China’s grand plans have seen plenty of resistance and setbacks. Still, the behemoth trudges foreword, “two steps forward, one step back,” as Economy puts it in a chapter sub-heading. The overall picture painted is alarming, but the book is not alarmist. Although more descriptive than prescriptive, she outlines several ways forward: first, of course, is awareness of what the CCP is up to.

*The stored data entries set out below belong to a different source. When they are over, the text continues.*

(** * The bouncing DVD logo: Update, handleKeyPresses and the game loop

    A shallow embedding of [src/dvdlogo.go].

    Numbers.  The Go program keeps position, velocity and logo height in
    [float64].  They are modelled here as exact rationals ([Q]): every
    arithmetic operation of the source is kept, in the source's order, and
    only IEEE rounding, infinities and NaN are left out.  Equalities between
    such numbers are therefore stated with [==] ([Qeq]).  The corner counter
    is a Go [int]; it is modelled as a [Z] with the 64-bit two's complement
    wrap-around of [++] written out.

    State.  [Update] and [handleKeyPresses] mutate the receiver [*Game]; here
    they take the game and return the new one.  The two fields [startTime] and
    [logoImage] are read by [Draw] only and are not part of the model.  The
    polled devices ([ebiten.IsKeyPressed], [ebiten.IsMouseButtonPressed],
    [ebiten.CursorPosition]) are the per-tick [Input]. *)

From Stdlib Require Import ZArith QArith Qabs Qround Lqa Lia List Bool.
From stdpp Require Import base decidable countable gmap strings pretty.

Local Open Scope Q_scope.

(** ** Constants (dvdlogo.go, lines 22-30) *)

(** The three sizes are untyped integer constants in Go: [main] uses them as
    [int], [Update] as [float64]. *)
Definition screenWidthInt : Z := 800.
Definition screenHeightInt : Z := 600.
Definition logoWidthInt : Z := 120.
Definition screenWidth : Q := inject_Z screenWidthInt.
Definition screenHeight : Q := inject_Z screenHeightInt.
Definition logoWidth : Q := inject_Z logoWidthInt.
Definition logoStartVelocity : Q := 2.
Definition logoMaxVelocity : Q := 3.
Definition cornerTolerance : Q := 5.
Definition nudgeAmount : Q := 1 # 2.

While countries have a reasonable track record of withstanding Chinese pressure, companies have proven far more vulnerable. China uses its market leverage to persuade multinationals to transfer highly desired technology. Foreign companies wanting access to the fabled Chinese market have to set up joint ventures and share their technology with local partners. This involves choice on the part of the foreign company, a gamble that what they lose will be made up for by market access. Far more insidious is when Beijing targets companies for political reasons. Economy writes:

There is a pressing need for countries to develop a coordinated response to Beijing’s coercive economic diplomacy. In cases where China boycotts goods from countries on political grounds, as it has with Australia, the Philippines, and South Korea, among others, there should be a collective response in which economic alliances, akin to NATO or the Quad, would levy sanctions or even undertake boycotts in kind. Similarly, when China threatens retaliation against individual multinationals or even entire industries with loss of market access, countries should respond in kind by indicating that Chinese companies in those same sectors will face similar consequences.

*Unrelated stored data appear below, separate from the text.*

(** * audible-converter: a shallow embedding of [main.js]

    The source file [src/main.js] holds two revisions of the command line
    tool one after the other: an early one (lines 1-345) and the current one
    (lines 347-851); [src/unnamed/part_000] holds an intermediate revision.
    The definitions below follow the current revision; where an earlier
    revision differs in a function the development looks at, it is embedded
    in its own module ([Legacy], [Part000]).

    JavaScript values are modelled as follows: strings as [string], byte
    arrays (Buffers, registry binary values) as [list Z] of byte values, JS
    numbers that hold integers as [Z] or [nat], and JS numbers obtained from
    decimal strings as [Q].  A promise is modelled by the way it settles. *)

From Stdlib Require Import ZArith QArith Qround List Ascii String Bool Lia.
From Stdlib Require Import Numbers.DecimalString.
From Stdlib Require Numbers.DecimalNat Numbers.DecimalFacts.
Import ListNotations.
Open Scope string_scope.

(** ** Promises *)

(** How a (bluebird) promise settles: it stays pending, resolves with a
    value, or rejects with an error whose [message] is given. *)
Inductive promise (A : Type) : Type :=
| Pending : promise A
| Resolved : A -> promise A
| Rejected : string -> promise A.
Arguments Pending {A}.
Arguments Resolved {A} _.
Arguments Rejected {A} _.

(** [p.then(f)]: a rejection or a pending state is passed through. *)
Definition then_ {A B} (p : promise A) (f : A -> promise B) : promise B :=
  match p with
  | Pending => Pending
  | Resolved a => f a
  | Rejected e => Rejected e
  end.

(** ** String helpers of the JavaScript runtime *)

Definition upper_ascii (c : ascii) : ascii :=
  let n := nat_of_ascii c in
  if (97 <=? n)%nat && (n <=? 122)%nat then ascii_of_nat (n - 32) else c.

(** [String.prototype.toUpperCase] on ASCII text. *)
Fixpoint toUpperCase (s : string) : string :=
  match s with
  | EmptyString => EmptyString
  | String c r => String (upper_ascii c) (toUpperCase r)
  end.

(** [s.slice(-k)]: the last [k] characters (all of [s] if it is shorter). *)
Definition slice_last (k : nat) (s : string) : string :=
  substring (length s - k) k s.

(** ** Hexadecimal rendering: [toHex], [bytesToHex], [extractBytes] *)

Definition hex_digit_lower (d : Z) : ascii :=
  match d with
  | 0%Z => "0" | 1%Z => "1" | 2%Z => "2" | 3%Z => "3"
  | 4%Z => "4" | 5%Z => "5" | 6%Z => "6" | 7%Z => "7"
  | 8%Z => "8" | 9%Z => "9" | 10%Z => "a" | 11%Z => "b"
  | 12%Z => "c" | 13%Z => "d" | 14%Z => "e" | _ => "f"
  end.

(** Base-16 digits of a non-negative integer, most significant first; the
    fuel is the number of bits, more than enough digits. *)
Fixpoint hex_digits (fuel : nat) (n : Z) (acc : string) : string :=
  match fuel with
  | O => acc
  | S f =>
      let acc' := String (hex_digit_lower (n mod 16)) acc in
      if (n <? 16)%Z then acc' else hex_digits f (n / 16) acc'
  end.

(** [Number(d).toString(16)] for an integer [d]. *)
Definition number_toString16 (d : Z) : string :=
  if (d <? 0)%Z
  then String "-" (hex_digits (Z.to_nat (Z.log2 (- d)) + 1) (- d) "")
  else hex_digits (Z.to_nat (Z.log2 d) + 1) d "".

(** [toHex = (d) => ('0' + (Number(d).toString(16))).slice(-2).toUpperCase()] *)
Definition toHex (d : Z) : string :=
  toUpperCase (slice_last 2 (String "0" (number_toString16 d))).

(** [bytesToHex = (byteArray) => _.map(byteArray, toHex).join('')] *)
Definition bytesToHex (byteArray : list Z) : string :=
  concat "" (map toHex byteArray).

(** [extractBytes = (byteArray) => bytesToHex(byteArray.slice(0, 4).reverse())] *)
Definition extractBytes (byteArray : list Z) : string :=
  bytesToHex (rev (firstn 4 byteArray)).

(** The decoding the round-trip property refers to (it is not part of the
    program): pairs of hexadecimal digits, either case, back to bytes. *)
Definition hex_value (c : ascii) : option Z :=
  let n := Z.of_nat (nat_of_ascii c) in
  if (48 <=? n)%Z && (n <=? 57)%Z then Some (n - 48)%Z
  else if (65 <=? n)%Z && (n <=? 70)%Z then Some (n - 55)%Z
  else if (97 <=? n)%Z && (n <=? 102)%Z then Some (n - 87)%Z
  else None.

Fixpoint hexToBytes (s : string) : option (list Z) :=
  match s with
  | EmptyString => Some []
  | String a (String b r) =>
      match hex_value a, hex_value b, hexToBytes r with
      | Some x, Some y, Some bs => Some ((16 * x + y)%Z :: bs)
      | _, _, _ => None
      end
  | String _ EmptyString => None
  end.

(** ** Checksum extraction: [fetchChecksum] *)

(** What [open(file, 'r')] followed by a positional [read] meets: the file
    cannot be opened, it opens but the read fails, or it has these bytes. *)
Inductive file_state : Type :=
| OpenFails : string -> file_state
| ReadFails : string -> file_state
| Contents : list Z -> file_state.

(** [fs.read(fd, buffer, 0, length, position)] copies the available bytes
    (at most [length]) from [position] into the start of [buffer]; reading
    past the end of the file copies fewer bytes and is no error. *)
Definition fs_read_into (contents buffer : list Z) (len position : nat) : list Z :=
  let got := firstn len (skipn position contents) in
  List.app got (skipn (List.length got) buffer).

(** [fetchChecksum]: a zero-filled 20-byte Buffer, filled from absolute
    position 653; errors are logged and the buffer is returned anyway. *)
Definition fetchChecksum (file : file_state) : promise (list Z) :=
  let buffer := repeat 0%Z 20 in
  match file with
  | OpenFails _ | ReadFails _ => Resolved buffer
  | Contents bytes => Resolved (fs_read_into bytes buffer 20 653)
  end.

(** ** Progress: [currentTimemarkToPercent] *)

(** [s.split(':')]: the pieces between separators, [[""]] for [""]. *)
Fixpoint split_on (sep : ascii) (s : string) : list string :=
  match s with
  | EmptyString => [EmptyString]
  | String c r =>
      let parts := split_on sep r in
      if Ascii.eqb c sep then EmptyString :: parts
      else match parts with
           | p :: ps => String c p :: ps
           | [] => [String c EmptyString]
           end
  end.

Definition digit_value (c : ascii) : option Z :=
  let n := Z.of_nat (nat_of_ascii c) in
  if (48 <=? n)%Z && (n <=? 57)%Z then Some (n - 48)%Z else None.

(** The longest prefix of decimal digits: its value (accumulated onto
    [acc]), its length (added to [n]) and the rest of the string. *)
Fixpoint read_digits (s : string) (acc : Z) (n : nat) : Z * nat * string :=
  match s with
  | EmptyString => (acc, n, EmptyString)
  | String c r =>
      match digit_value c with
      | Some d => read_digits r (10 * acc + d)%Z (S n)
      | None => (acc, n, s)
      end
  end.

(** [Number(s)] for the strings a timemark piece can be: [""] is 0, a
    decimal literal [digits] or [digits.digits] (either part may be empty,
    not both) is its value; any other string gives [None], i.e. NaN.  The
    value is the exact rational; signs, exponents, surrounding white space
    and hexadecimal literals are not modelled. *)
Definition js_Number (s : string) : option Q :=
  match s with
  | EmptyString => Some 0%Q
  | _ =>
      let '(ip, n1, r) := read_digits s 0 0 in
      match r with
      | EmptyString => if (n1 =? 0)%nat then None else Some (inject_Z ip)
      | String c r' =>
          if Ascii.eqb c "." then
            let '(fp, n2, r2) := read_digits r' 0 0 in
            match r2 with
            | EmptyString =>
                if (n1 + n2 =? 0)%nat then None
                else Some (inject_Z ip + inject_Z fp / inject_Z (10 ^ Z.of_nat n2))%Q
            | _ => None
            end
          else None
      end
  end.

(** [timemark[i]]: the piece at index [i], or [undefined] (NaN as a number). *)
Definition piece_number (pieces : list string) (i : nat) : option Q :=
  match nth_error pieces i with
  | Some p => js_Number p
  | None => None
  end.

(** [currentTimemarkToPercent = (timemark, total) => { timemark = timemark.split(':');
      return Math.floor(((timemark[0] * 3600) + (timemark[1] * 60)
                         + Math.floor(timemark[2])) * 100 / total) }]
    The result is [None] when it is not a finite number (a NaN piece, or
    [total = 0]).  [total] is the integral duration [durationRaw]. *)
Definition currentTimemarkToPercent (timemark : string) (total : Z) : option Z :=
  let pieces := split_on ":" timemark in
  match piece_number pieces 0, piece_number pieces 1, piece_number pieces 2 with
  | Some h, Some m, Some s =>
      if (total =? 0)%Z then None
      else Some (Qfloor ((h * inject_Z 3600 + m * inject_Z 60 + inject_Z (Qfloor s))
                         * inject_Z 100 / inject_Z total))
  | _, _, _ => None
  end.

(** ** Decimal numerals, for the statements about timemarks *)

Definition is_digit (c : ascii) : bool :=
  match digit_value c with Some _ => true | None => false end.

(** A non-empty string of decimal digits. *)
Fixpoint digits_only (s : string) : bool :=
  match s with
  | EmptyString => true
  | String c r => is_digit c && digits_only r
  end.

Definition all_digits (s : string) : bool :=
  match s with EmptyString => false | _ => digits_only s end.

(** The value of a decimal numeral, each digit weighted by its position. *)
Fixpoint decimal_value (s : string) : Z :=
  match s with
  | EmptyString => 0
  | String c r =>
      match digit_value c with
      | Some d => d * 10 ^ Z.of_nat (String.length r) + decimal_value r
      | None => 0
      end
  end%Z.

(** ** Regular expressions used by the program

    JavaScript's [s.match(re)] (no [g] flag) returns the leftmost match; a
    greedy [x+] first takes the longest run and gives characters back one by
    one until the rest of the pattern matches.  The patterns of the program
    all have the shape [literal(group)], and [.pop()] returns the group.  We
    embed them as a literal followed by a matcher for the group, each
    matcher implementing the backtracking order of its group. *)

Definition is_word (c : ascii) : bool :=
  let n := nat_of_ascii c in
  (((48 <=? n) && (n <=? 57)) || ((65 <=? n) && (n <=? 90))
   || ((97 <=? n) && (n <=? 122)) || (n =? 95))%nat.

(** [[\w-]] *)
Definition word_or_dash (c : ascii) : bool := is_word c || Ascii.eqb c "-".

(** [\s] on ASCII: space, tab, line feed, vertical tab, form feed, return. *)
Definition is_space (c : ascii) : bool :=
  let n := nat_of_ascii c in ((n =? 32) || ((9 <=? n) && (n <=? 13)))%nat.

(** [[^&]] *)
Definition not_amp (c : ascii) : bool := negb (Ascii.eqb c "&").

(** [[a-fA-F0-9]] *)
Definition is_hex (c : ascii) : bool :=
  match hex_value c with Some _ => true | None => false end.

(** Number of leading characters satisfying [p]. *)
Fixpoint span (p : ascii -> bool) (s : string) : nat :=
  match s with
  | EmptyString => 0
  | String c r => if p c then S (span p r) else 0
  end.

(** [s] without the literal [lit] in front, if [s] starts with it. *)
Fixpoint strip_literal (lit s : string) : option string :=
  match lit, s with
  | EmptyString, _ => Some s
  | String a lr, String b sr => if Ascii.eqb a b then strip_literal lr sr else None
  | String _ _, EmptyString => None
  end.

(** [(p+q)] at the start of [s]: the run of [p] characters of length
    [k], [k] from the longest down to 1, followed by one [q] character. *)
Fixpoint plus_then_from (q : ascii -> bool) (s : string) (k : nat) : option string :=
  match k with
  | O => None
  | S k' =>
      match get k s with
      | Some c => if q c then Some (substring 0 (S k) s) else plus_then_from q s k'
      | None => plus_then_from q s k'
      end
  end.

Definition plus_then (p q : ascii -> bool) (s : string) : option string :=
  plus_then_from q s (span p s).

(** [(p+)] at the start of [s]. *)
Definition plus (p : ascii -> bool) (s : string) : option string :=
  match span p s with
  | O => None
  | r => Some (substring 0 r s)
  end.

(** [(p{k})] at the start of [s]. *)
Definition exactly (k : nat) (p : ascii -> bool) (s : string) : option string :=
  if (k <=? span p s)%nat then Some (substring 0 k s) else None.

(** The group of the leftmost match of [lit(group)] in [s]. *)
Fixpoint match_group (lit : string) (group : string -> option string) (s : string)
  : option string :=
  match match strip_literal lit s with Some r => group r | None => None end with
  | Some g => Some g
  | None =>
      match s with
      | EmptyString => None
      | String _ r => match_group lit group r
      end
  end.

(** ** License files: [extractDownloadURL] *)

(** What [readFile] yields: an error, or the file's text. *)
Inductive text_file : Type :=
| ReadError : string -> text_file
| Text : string -> text_file.

(** The four fields the code binds ([custId], [productId], [codec], [title]). *)
Record adh_fields := {
  custId : string;
  productId : string;
  codec : string;
  title : string
}.

(** The resolved value of [extractDownloadURL]. *)
Record download_ref := {
  url : string;
  ref_title : string
}.

(** [content.match(re).pop()] where [match] returned [null] throws. *)
Definition pop_error : string := "Cannot read property 'pop' of null".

In a word “reciprocity.” Economy has praise for the Biden administration’s approach. Thankfully, it’s retained a tough stance and not gone back to the pre-Trump days of special treatment and engagement based on wishful thinking, but it has

embraced the traditional strengths of US foreign policy, such as allies and leadership in multilateral institutions. It also has reinforced the importance of the liberal international or rules-based order and the values that underpin that order in American foreign policy. This renewed focus on values provides a useful starting point for reconceptualizing the challenge China poses to the United States.

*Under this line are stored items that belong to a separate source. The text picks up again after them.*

Definition scan_ident (st : State) : State :=
  let start := pos st in
  let startCol := cur_column st in
  let st' := while_loop (fuel_of st) ident_cond advance st in
  let value := slice source start (pos st') in
  push (mkToken (if has KEYWORDS value then Keyword else Identifier) value
          (cur_line st') startCol) st'.

(** *** Operators, punctuation and unknown characters *)

Definition two_char (st : State) : jsstring :=
  slice source (pos st) (pos st + 2).

Definition emit2 (st : State) : State :=
  advance (advance
    (push (mkToken Operator (two_char st) (cur_line st) (cur_column st)) st)).

Definition emit1 (ty : TokenType) (st : State) : State :=
  advance
    (push (mkToken ty (slice source (pos st) (S (pos st))) (cur_line st)
             (cur_column st)) st).

(** The branch conditions of the loop body, in the order of the source. *)
Definition is_whitespace_start (st : State) : bool := re_space (cur st).

Definition is_comment_start (st : State) : bool :=
  is_char SLASH (cur st) && is_char SLASH (nth_error source (pos st + 1)).

Definition is_string_start (st : State) : bool :=
  is_char DQUOTE (cur st) || is_char SQUOTE (cur st).

Definition is_number_start (st : State) : bool := re_digit (cur st).

Definition is_ident_start_at (st : State) : bool := re_ident_start (cur st).

Definition is_two_char_operator (st : State) : bool :=
  (pos st + 1 <? length source)%nat && has OPERATORS (two_char st).

Definition is_operator (st : State) : bool := has_char OPERATORS (cur st).

Definition is_punctuation (st : State) : bool :=
  has_char PUNCTUATION (cur st).

(** One iteration of the main loop. *)
Definition step (st : State) : State :=
  if is_whitespace_start st then scan_whitespace st
  else if is_comment_start st then scan_comment st
  else if is_string_start st then scan_string st
  else if is_number_start st then scan_number st
  else if is_ident_start_at st then scan_ident st
  else if is_two_char_operator st then emit2 st
  else if is_operator st then emit1 Operator st
  else if is_punctuation st then emit1 Punctuation st
  else advance st. (* unknown character: skip *)

(** The iteration reaches the last branch: the character is unknown. *)
Definition unrecognized (st : State) : bool :=
  negb (is_whitespace_start st || is_comment_start st || is_string_start st
        || is_number_start st || is_ident_start_at st
        || is_two_char_operator st || is_operator st || is_punctuation st).

Definition init : State := mkState 0 1 1 [].

Definition run (fuel : nat) : State := while_loop fuel in_range step init.

End Scanner.

Definition tokenize (source : jsstring) : list Token :=
  tokens (run source (length source)).

Definition stripComments (tokens : list Token) : list Token :=
  filter (fun t => negb (TokenType_eqb (type t) Comment)) tokens.

Definition stripWhitespace (tokens : list Token) : list Token :=
  filter (fun t => negb (TokenType_eqb (type t) Whitespace)) tokens.


(** ** Notions used to state the properties *)

(** The longest prefix of [l] whose characters all satisfy [f]. *)
Fixpoint take_while (f : char -> bool) (l : jsstring) : jsstring :=
  match l with
  | c :: l' => if f c then c :: take_while f l' else []
  | [] => []
  end.

Definition not_newline (c : char) : bool := negb (c =? NL)%N.

(** The number of line feeds in a string. *)
Fixpoint count_nl (l : jsstring) : nat :=
  match l with
  | [] => 0
  | c :: l' => (if (c =? NL)%N then 1 else 0) + count_nl l'
  end.

(** The offset in [l], the text after an opening delimiter [q], of the
    delimiter that closes the literal: the first occurrence of [q] that is
    not the character following a backslash, a backslash escaping whatever
    comes next.  [None] when the text ends first. *)
Fixpoint find_close (q : char) (l : jsstring) : option nat :=
  match l with
  | [] => None
  | c :: l' =>
      if (c =? q)%N then Some 0
      else if (c =? BACKSLASH)%N then
        match l' with
        | [] => None
        | _ :: l'' => option_map (fun k => S (S k)) (find_close q l'')
        end
      else option_map S (find_close q l')
  end.

(** Where a position of the source lies, following the specification: the
    line is one plus the number of line feeds before the offset, and the
    column is one plus the number of characters between the last of those
    line feeds (or the start of the text) and the offset. *)
Definition line_at (source : jsstring) (offset : nat) : Z :=
  1 + Z.of_nat (count_nl (firstn offset source)).

Fixpoint column_after (col : Z) (l : jsstring) : Z :=
  match l with
  | [] => col
  | c :: l' => column_after (if (c =? NL)%N then 1 else col + 1)%Z l'
  end.

Definition column_at (source : jsstring) (offset : nat) : Z :=
  column_after 1 (firstn offset source).

(** A line feed, for the examples. *)
Definition nl : string := String (ascii_of_nat 10) EmptyString.

(** The text of a token sequence: [tokens.map(t => t.value).join("")]. *)
Definition text_of (toks : list Token) : jsstring :=
  concat (List.map value toks).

Indeed, because this is “a clash of values and systems,” not tensions related to the so-called Thucydides’ Trap. One of those values is openness, and the author calls for a “renewed commitment to immigration … to attract the best and the brightest to the United States for study and work.” She gives a good example related to Artificial Intelligence research:

the United States boasts 60 percent of the top AI researchers in the world, while China and Europe possess around 10 percent each. Two-thirds of the US researchers, however, received undergraduate degrees from other countries.

The World According to China is the best book I’ve read on the country’s push for a new Sino-centric world order. In one accessible work the reader gets a thorough and balanced understanding across multiple regions and domains. It’s worth noting that what makes it so good is not just the content of the book – it’s what is left out. I’m a huge history fan but I have to admit it’s often not that relevant. This overweighting of the past is an occupational hazard in the study of China and books on the country. The author sticks to the twenty-first century and it makes for a better book.

Elizabeth C. Economy is a leading China scholar, whose works include The Third Revolution: Xi Jinping and the New Chinese State and The River Runs Black: The Environmental Challenge to China’s Future, both of which are worth reading.

The World According to China is published by Polity Press.